Picture through the Idogram
. Introduction
When you hear the word data science, you probably think about two words: programming and statistics. In fact, the condition of learning statistics often discourages people from getting a career -in -day career. This does not help that most of the data science job detail seems to be that you need a PhD in the data so that the role in this role can be achieved, when the reality is quite different.
In the majority of data science, especially in tech companies that focus on product development, you need to know Applied data. This includes the use of current statistical framework to solve business problems. This is different from academic statistics (think to calculate complex formulas by hand). Instead, you just need to understand what a concept means, how to calculate it using existing libraries, and how to be translated. Here is an example: In the most practical data science scenario, it is enough to understand what the PC of 0.03 means and how to use it to decide the business, rather than knowing how to calculate it by hand.
In this article, I will give you examples of how I use data in my data science job, as well as with the resources I used to acquire this knowledge.
. How do I use data in my data science job
!! Experience
Most tech companies (Google, Meta, Spatif) have a great culture of experiment. They strictly test the features before making changes.
When testing A/B, I need to know the concepts of data like:
- Statistics power to determine the sample size required for the experiment
- Level of importance, p values, and confidence breaks for decision -making
There are times when P -Valves do not tell the whole story, where you will need to learn more complicated forms of analysis, such as the difference of the difference (DID). However, these are the concepts that I raised on the job by reading articles, asking questions and conversation with senior colleagues. You cannot and may not learn and remember every concept required through courses or even a university degree. I recommend that you choose the basic concepts that you need to get through data science interview and need to learn the rest of the job.
!! Modeling
Building machine learning model requires data information. However, in my experience, it has been enough to learn and how to learn and create the theory behind these algorithms.

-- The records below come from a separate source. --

(** The slot holds a call under its identifier, identifiers are not reused, and a waiting call whose
    token is unset is the one in the slot. *)
Record client_ok s : Prop := {
  co_active : ∀ id i, active_search s = Some (id, i) → ∃ c, dc_calls s !! i = Some c ∧ se_request_id c = id ∧ past_call c;
  co_ids : NoDup (se_request_id <$> dc_calls s);
  co_live : ∀ i c, dc_calls s !! i = Some c → waiting c → se_cancelled c = false → active_search s = Some (se_request_id c, i) }.

Lemma ids_alter f i (l : list search_call) : (∀ c, se_request_id (f c) = se_request_id c) →
  se_request_id <$> alter f i l = se_request_id <$> l.
Proof.
  intros Hf. apply list_eq. intros k. rewrite !list_lookup_fmap. destruct (decide (i = k)) as [->|Hne].
  - rewrite list_lookup_alter_eq. by destruct (l !! k); simpl; [rewrite Hf|].
  - by rewrite list_lookup_alter_ne.
Qed.

Lemma step_ids s e : se_request_id <$> dc_calls (client_step s e) = (se_request_id <$> dc_calls s) ++ option_list (called e).
Proof.
  assert (∀ i st s, se_request_id <$> dc_calls (stage_call i st s) = se_request_id <$> dc_calls s) as Hst.
  { intros i st s0. by apply ids_alter. }
  destruct e as [kind id query|i exchange|id]; simpl; [by rewrite fmap_app|rewrite app_nil_r..].
  - destruct (dc_calls s !! i) as [c|]; [|done]. unfold search_turn, register, clear_if_current.
    destruct (se_stage c); repeat case_match; simpl; rewrite ?ids_alter; done.
  - unfold desktop_cancel. destruct (active_search s) as [[id' i]|]; [|done]. case_bool_decide; [by apply ids_alter|done].
Qed.

Lemma run_ids es s : se_request_id <$> dc_calls (client_run es s) = (se_request_id <$> dc_calls s) ++ omap called es.
Proof.
  revert s. induction es as [|e es IH]; intros s; [by rewrite app_nil_r|].
  change (client_run (e :: es) s) with (client_run es (client_step s e)).
  rewrite IH, step_ids, <-app_assoc. f_equal. simpl. by destruct (called e).
Qed.

Lemma same_id s i j c d : client_ok s → dc_calls s !! i = Some c → dc_calls s !! j = Some d →
  se_request_id c = se_request_id d → i = j.
Proof.
  intros Hok Hi Hj Heq. apply (NoDup_lookup _ _ _ (se_request_id c) (co_ids s Hok)); rewrite list_lookup_fmap.
  - by rewrite Hi.
  - by rewrite Hj, Heq.
Qed.

(** A call goes on without touching the slot. *)
Lemma stage_call_ok s i c st : client_ok s → dc_calls s !! i = Some c → st ≠ Called →
  (waiting (set_stage st c) → waiting c) → client_ok (stage_call i st s).
Proof.
  intros Hok Hi Hst Hw. split; simpl.
  - intros id j Hact. destruct (co_active s Hok _ _ Hact) as (d & Hj & Hid & Hp).
    destruct (decide (i = j)) as [->|Hne]; [|rewrite list_lookup_alter_ne by done; eauto].
    rewrite list_lookup_alter_eq, Hj. simpl. eexists. split_and!; [done|done|done].
  - rewrite ids_alter by done. apply Hok.
  - intros j d Hj Hwait Htok. destruct (decide (i = j)) as [->|Hne].
    + rewrite list_lookup_alter_eq, Hi in Hj. injection Hj as <-. apply (co_live s Hok j c Hi); [by apply Hw|done].
    + rewrite list_lookup_alter_ne in Hj by done. by apply (co_live s Hok).
Qed.

(** Registering sets the token of the call in the slot and leaves the others alone. *)
Lemma register_lookup s i c j : client_ok s → dc_calls s !! i = Some c → se_stage c = Called →
  dc_calls (register i (se_request_id c) s) !! j =
  if decide (j = i) then Some (set_stage Registered c)
  else if decide (snd <$> active_search s = Some j) then set_cancelled <$> dc_calls s !! j else dc_calls s !! j.
Proof.
  intros Hok Hi Hst. simpl. destruct (active_search s) as [[id p]|] eqn:Hact; simpl.
  - assert (p ≠ i) as Hpi.
    { destruct (co_active s Hok _ _ Hact) as (d & Hd & _ & Hp). intros ->. rewrite Hi in Hd. injection Hd as <-. by apply Hp. }
    destruct (decide (j = i)) as [->|Hji]; [by rewrite list_lookup_alter_eq, list_lookup_alter_ne, Hi|].
    rewrite list_lookup_alter_ne by done. destruct (decide (Some p = Some j)) as [[= ->]|Hpj]; [by rewrite list_lookup_alter_eq|].
    by rewrite list_lookup_alter_ne by congruence.
  - destruct (decide (j = i)) as [->|Hji]; [by rewrite list_lookup_alter_eq, Hi|]. by rewrite list_lookup_alter_ne.
Qed.

Lemma register_ok s i c : client_ok s → dc_calls s !! i = Some c → se_stage c = Called → client_ok (register i (se_request_id c) s).
Proof.
  intros Hok Hi Hst. split.
  - intros id j Hact. change (Some (se_request_id c, i) = Some (id, j)) in Hact. injection Hact as <- <-. exists (set_stage Registered c). split; [|done].
    rewrite (register_lookup s i c i Hok Hi Hst). by rewrite decide_True.
  - simpl. rewrite ids_alter by done. destruct (active_search s) as [[id p]|]; [rewrite ids_alter by done|]; apply Hok.
  - intros j d Hj Hw Htok. rewrite (register_lookup s i c j Hok Hi Hst) in Hj.
    destruct (decide (j = i)) as [->|Hji]; [by injection Hj as <-|]. exfalso.
    destruct (decide _) as [Ha|Ha]; [apply fmap_Some in Hj as (d' & _ & ->); done|].
    apply Ha. by rewrite (co_live s Hok j d Hj Hw Htok).
Qed.

Lemma clear_ok s i c response : client_ok s → dc_calls s !! i = Some c → se_stage c = Current response →
  client_ok (clear_if_current (se_request_id c) s).
Proof.
  intros Hok Hi Hst. unfold clear_if_current, active_is. case_bool_decide as Ha; [|done]. split; [done|apply Hok|].
  simpl. intros j d Hj Hw Htok. exfalso. pose proof (co_live s Hok j d Hj Hw Htok) as Hact. rewrite Hact in Ha. injection Ha as Ha.
  assert (j = i) as -> by (by eapply same_id). rewrite Hi in Hj. injection Hj as <-. unfold waiting in Hw. by rewrite Hst in Hw.
Qed.

Lemma cancel_ok s id : client_ok s → client_ok (desktop_cancel id s).2.
Proof.
  intros Hok. unfold desktop_cancel. destruct (active_search s) as [[id' i]|] eqn:Hact; [|done]. case_bool_decide; [|done].
  destruct (co_active s Hok _ _ Hact) as (c & Hi & Hid & Hp). split; simpl.
  - intros id0 j Hj. injection Hj as <- <-. rewrite list_lookup_alter_eq, Hi. simpl. eexists. by split_and!.
  - rewrite ids_alter by done. apply Hok.
  - intros j d Hj Hw Htok. destruct (decide (i = j)) as [->|Hne].
    + rewrite list_lookup_alter_eq, Hi in Hj. by injection Hj as <-.
    + rewrite list_lookup_alter_ne in Hj by done. rewrite <-Hact. by apply (co_live s Hok).
Qed.

Lemma step_ok s e : client_ok s → NoDup ((se_request_id <$> dc_calls s) ++ option_list (called e)) → client_ok (client_step s e).
Proof.
  intros Hok Hids. destruct e as [kind id query|i exchange|id]; simpl; [| |by apply cancel_ok].
  - split; simpl; [| by rewrite fmap_app|].
    + intros id0 j Hact. destruct (co_active s Hok _ _ Hact) as (c & Hj & ?). exists c. split; [|done]. by apply lookup_app_l_Some.
    + intros j d Hj Hw Htok. apply lookup_app_Some in Hj as [Hj|[_ Hj]]; [by apply (co_live s Hok)|].
      by apply list_lookup_singleton_Some in Hj as [_ <-].
  - destruct (dc_calls s !! i) as [c|] eqn:Hi; [|done]. unfold search_turn. destruct (se_stage c) as [| |request|r|r|r|o] eqn:Hst.
    + case_bool_decide; [by eapply stage_call_ok|by apply register_ok].
    + destruct (contract_violation _ _); (eapply stage_call_ok; [done|done|done|]; unfold waiting; by rewrite Hst).
    + eapply stage_call_ok; [done|done|done|]. unfold waiting. by rewrite Hst.
    + destruct (se_cancelled c); (eapply stage_call_ok; [done|done|done|]; unfold waiting; by rewrite Hst).
    + destruct (active_is s _); by eapply stage_call_ok.
    + eapply (stage_call_ok _ _ c); [by eapply clear_ok| |done|done]. unfold clear_if_current. by destruct (active_is s _).
    + done.
Qed.

Lemma run_ok es s : client_ok s → NoDup ((se_request_id <$> dc_calls s) ++ omap called es) → client_ok (client_run es s).
Proof.
  revert s. induction es as [|e es IH]; intros s Hok Hids; [done|].
  change (client_run (e :: es) s) with (client_run es (client_step s e)).
  assert (omap called (e :: es) = option_list (called e) ++ omap called es) as Hc by (simpl; by destruct (called e)).
  rewrite Hc, app_assoc in Hids. apply IH; [|by rewrite step_ids]. apply step_ok; [done|]. by apply NoDup_app in Hids as [? _].
Qed.

Lemma new_client_ok : client_ok new_client.
Proof. split; [done|by apply NoDup_nil|done]. Qed.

Of course, it does not apply to every industry. A data scientist working in a special sector such as predictions, biostatics, or aconetrics must have deep statistical knowledge related to his field.
However, in my experience, when working in products or tech companies, they are more focused on the business effects and interpretation of these models, rather than the hardness of mathematics.
!! Data analysis
I also spend a lot of time analyzing the data to understand how the user is interacting with the product, provides recommendations for how to improve this experience. It usually contains descriptive statistics, where I create concepts, distribute customer, and compare data distribution. Most of the data -related questions, such as “why customer retention falls in the last 3 months,” can be solved with easy concepts and does not require the use of sophisticated statistics methods.
In fact, if you know the difference between the meaning, the median, and the format and can develop ideas like histograms and box plots, you are already aware of this type of analysis. Rarely, you may need to use modern reactionary techniques or create a time series model. Once again, this is something I usually learn from senior peers, documents and online lessons.
. Three resources to learn data science stats
I have a computer science degree and I was not taught any data. All the knowledge of my statistics comes from the resources I have found online, and I have compiled a list of the most helpers.
- Introduction to Udacity for Statistics Is suggested for full initial individuals and covers descriptive stats, abnormal figures and possibilities
- State Quest It is helpful when you want to learn specific concepts. For example, if you want to learn how to work, you can get a 20 -minute lesson that is specific to the title of this channel.
- Statistical Learning on EDX There is another great course that you can audit for free. This way of learning teaches you to apply statistical concepts in Azar, which is mostly related to data science jobs
. Techways
Although the idea of learning data science can probably seem threatening, most data science jobs require you to know the data you apply, which has the ability to implement statistics concepts to solve business problems. In my experience, this knowledge can be easily acquired through online courses and does not require a master’s degree in data.
The resources listed in this article should be sufficient to get you through data science interview data. Beyond this, any knowledge can be obtained on this article by reading articles and papers on this article, working with the current framework in your organization, and learning from senior data scientists.
Natasa Selorj Is a self -educated data scientist with a passion for writing. Natasa writes on everything related to science, which is a real master of all data titles. You can contact with it Linked Or check it out Utube channel.